- WHAT IS BEING ASKED: Pick out every line of the entries below where "PSnapshot" occurs, and copy those lines.

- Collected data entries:

* * * * *

(** ** The message bus of the node *)

Record Node : Type := MkNode {
  chain_height : option Z;              (* nil before the chain is there *)
  GetBlock : Z -> option B;
  ExportAccounts : gmap string A;
  ExportValidators : gmap string V;
  GetStateRoot : string;
  n_engine : option S
}.
Definition set_n_engine (s : S) (n : Node) : Node :=
  MkNode (chain_height n) (GetBlock n) (ExportAccounts n) (ExportValidators n) (GetStateRoot n) (Some s).

(** What happens to the response channel. *)
Inductive answer : Type := NoAnswer | Sent (r : Response) | ClosedCh.

Fixpoint fetch (fuel : nat) (blockAt : Z -> option B) (height endHeight : Z) : list B :=
  match fuel with
  | O => []
  | Datatypes.S fuel =>
      if height <=? endHeight then
        match blockAt height with
        | Some b => b :: fetch fuel blockAt (i64 (height + 1)) endHeight
        | None => []
        end
      else []
  end.
Definition handleGetBlocksFromHeight (data : gmap string Z) (msg : Message) (n : Node) : outcome unit answer :=
  let startHeight := default 0 (data !! "start") in
  let endHeight := default 0 (data !! "end") in
  match chain_height n with
  | None => if startHeight <=? endHeight then Panic else Ok (if ResponseCh msg then Sent (MkResponse (PBlocks []) None true) else NoAnswer)
  | Some _ =>
      let blocks := fetch (Z.to_nat (endHeight - startHeight + 1)) (GetBlock n) startHeight endHeight in
      Ok (if ResponseCh msg then Sent (MkResponse (PBlocks blocks) None true) else NoAnswer)
  end.
Definition serve_snapshot (now : Z) (n : Node) : outcome unit answer :=
  if bool_decide (ExportAccounts n = ∅) then Ok (Sent (MkResponse PNil (Some StateNotPopulated) false))
  else match chain_height n with
  | None => Panic
  | Some h => Ok (Sent (MkResponse (PSnapshot (MkSnapshot h (GetStateRoot n) (Unix now) (ExportAccounts n) (ExportValidators n))) None true))
  end.
(** One turn of the loop of [processP2PMessageBus]: it looks at the type of the
    data, not at the type of the message. *)
Definition processP2PMessageBus (now : Z) (msg : Message) (n : Node) : outcome unit answer * Node :=
  match Data msg with
  | PHeights m => (handleGetBlocksFromHeight m msg n, n)
  | PString s => (Ok (if String.eqb s "height" && ResponseCh msg then Sent (MkResponse (PInt64 (default 0 (chain_height n))) None false) else NoAnswer), n)
  | PValidator v =>
      (Ok NoAnswer, match n_engine n with Some s => set_n_engine (RegisterDiscoveredValidator engine v s).2 n | None => n end)
  | PValidators vs => (Ok NoAnswer, match n_engine n with Some s => set_n_engine (SyncValidators engine vs s).2 n | None => n end)
  | PInt64 _ => (if ResponseCh msg then serve_snapshot now n else Ok NoAnswer, n)
  | _ => (Ok (if ResponseCh msg then ClosedCh else NoAnswer), n)
  end.

(** ** The stream handlers *)

Inductive reply : Type :=
| RError (e : bus_error) | RInternal | RInvalid | RTimeout | RRange (e : guard_err)
| RBlock (b : B) | REOF | RBlocks (bs : list B) | RHeight (h : Z) | RSnapshot (s : StateSnapshot).

(** The request of a handler to the bus, and its read of [responseCh]. *)
Definition wait_response (a : outcome unit answer) : outcome unit Response :=
  match a with Ok (Sent r) => Ok r | Ok ClosedCh => Ok zero_response | Ok NoAnswer => Hang | Err e => Err e | Panic => Panic | Hang => Hang end.
Definition ask (now : Z) (msg : Message) (n : Node) : outcome unit Response := wait_response (processP2PMessageBus now msg n).1.

Definition set_guard (mv : MessageValidator) (m : Manager) : Manager := MkManager mv (BlockchainProcessCh m) (ValidatorChan m).
(** The check, [defer ReleaseRequest] and, when [ValidateStream] succeeds, the rest
    of the handler; a handler that waits for ever releases nothing. *)
Definition on_stream (clock : nat -> Z) (peer : string) (stream_ok : bool) (body : outcome unit (list reply)) (m : Manager) : outcome unit (list reply) * Manager :=
  let '(r, mv) := CheckRateLimit clock peer (m_validator m) in
  if is_ok r then
    let out := if stream_ok then body else Ok [] in
    (out, match out with Hang => set_guard mv m | _ => set_guard (ReleaseRequest peer mv).2 m end)
  else (Ok [], set_guard mv m).

(** The blocks are written until a write fails; [EOF] only follows all of them. *)
Fixpoint write_blocks (writes_ok : nat -> bool) (k : nat) (bs : list B) : list reply :=
  match bs with
  | [] => [REOF]
  | b :: bs => if writes_ok k then RBlock b :: write_blocks writes_ok (Datatypes.S k) bs else []
  end.
Definition handleBlockSyncRequest (clock : nat -> Z) (now : Z) (peer : string) (stream_ok : bool) (writes_ok : nat -> bool)
    (reqData : option (gmap string Z)) (n : Node) (m : Manager) : outcome unit (list reply) * Manager :=
  on_stream clock peer stream_ok
    match reqData with
    | None => Ok []
    | Some req =>
        match ask now (MkMessage GetBlocksFromHeight (PInt64 (default 0 (req !! "startHeight"))) true "") n with
        | Ok resp =>
            Ok match Resp_Error resp with
               | Some e => [RError e]
               | None => match Resp_Data resp with PBlocks bs => write_blocks writes_ok 0 bs | _ => [RInternal] end
               end
        | Err e => Err e | Panic => Panic | Hang => Hang
        end
    end m.

Definition range_message (startHeight endHeight : Z) : Message :=
  MkMessage GetBlocksFromHeight (PHeights (<["start" := startHeight]> (<["end" := endHeight]> ∅))) true "".
Definition handleBlockRangeRequest (clock : nat -> Z) (now : Z) (peer : string) (stream_ok : bool)
    (request : option (Z * Z)) (n : Node) (m : Manager) : outcome unit (list reply) * Manager :=
  on_stream clock peer stream_ok
    match request with
    | None => Ok [RInvalid]
    | Some (startHeight, endHeight) =>
        match ValidateBlockRangeRequest startHeight endHeight (m_validator m) with
        | Ok _ =>
            match ask now (range_message startHeight endHeight) n with
            | Ok resp =>
                Ok match Resp_Error resp with
                   | Some e => [RError e]
                   | None => match Resp_Data resp with PBlocks bs => [RBlocks bs] | _ => [RInternal] end
                   end
            | Err e => Err e | Panic => Panic | Hang => Hang
            end
        | Err e => Ok [RRange e]
        | _ => Ok []
        end
    end m.

(** [in_time]: the bus answers within the three seconds of the handler. *)
Definition handleHeightRequest (clock : nat -> Z) (now : Z) (peer : string) (stream_ok readable in_time : bool) (n : Node) (m : Manager) : outcome unit (list reply) * Manager :=
  on_stream clock peer stream_ok
    (if readable then
       match processP2PMessageBus now (MkMessage GetBlockchainInfo (PString "height") true "") n with
       | (Ok (Sent resp), _) => Ok (if in_time then match Resp_Data resp with PInt64 h => [RHeight h] | _ => [RInternal] end else [RTimeout])
       | (Ok ClosedCh, _) => Ok (if in_time then [RInternal] else [RTimeout])
       | (Ok NoAnswer, _) => Ok [RTimeout]
       | (Err e, _) => Err e | (Panic, _) => Panic | (Hang, _) => Ok [RTimeout]
       end
     else Ok []) m.

Definition handleStateSnapshotRequest (clock : nat -> Z) (now : Z) (peer : string) (stream_ok : bool) (height : option Z) (n : Node) (m : Manager) : outcome unit (list reply) * Manager :=
  on_stream clock peer stream_ok
    match height with
    | None => Ok [RInvalid]
    | Some h =>
        match ask now (MkMessage GetStateSnapshot (PInt64 h) true "") n with
        | Ok resp =>
            Ok match Resp_Error resp with
               | Some e => [RError e]
               | None => match Resp_Data resp with PSnapshot s => [RSnapshot s] | _ => [RInternal] end
               end
        | Err e => Err e | Panic => Panic | Hang => Hang
        end
    end m.

(** ** The other end of the stream

    What the peer that asked makes of the answer.  [reachable]: its ID decodes, it is
    connected, and the stream opens and takes the request. *)

Inductive client_err : Type := Unreachable | ReadFailed | PeerError.
Definition read_reply {Y} (reachable : bool) (pick : reply -> option Y) (answer : outcome unit (list reply)) : outcome client_err Y :=
  if negb reachable then Err Unreachable
  else match answer with
  | Ok (r :: _) => match pick r with Some y => Ok y | None => Err PeerError end
  | Ok [] => Err ReadFailed
  | Hang => Hang
  | _ => Err ReadFailed
  end.
Definition RequestBlockRange (reachable : bool) : outcome unit (list reply) -> outcome client_err (list B) :=
  read_reply reachable (fun r => match r with RBlocks bs => Some bs | _ => None end).
Definition RequestPeerHeight (reachable : bool) : outcome unit (list reply) -> outcome client_err Z :=
  read_reply reachable (fun r => match r with RHeight h => Some h | _ => None end).
Definition RequestStateSnapshot (reachable : bool) : outcome unit (list reply) -> outcome client_err StateSnapshot :=
  read_reply reachable (fun r => match r with RSnapshot s => Some s | _ => None end).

* * * * *

- SOLUTION:
  | Some h => Ok (Sent (MkResponse (PSnapshot (MkSnapshot h (GetStateRoot n) (Unix now) (ExportAccounts n) (ExportValidators n))) None true))
               | None => match Resp_Data resp with PSnapshot s => [RSnapshot s] | _ => [RInternal] end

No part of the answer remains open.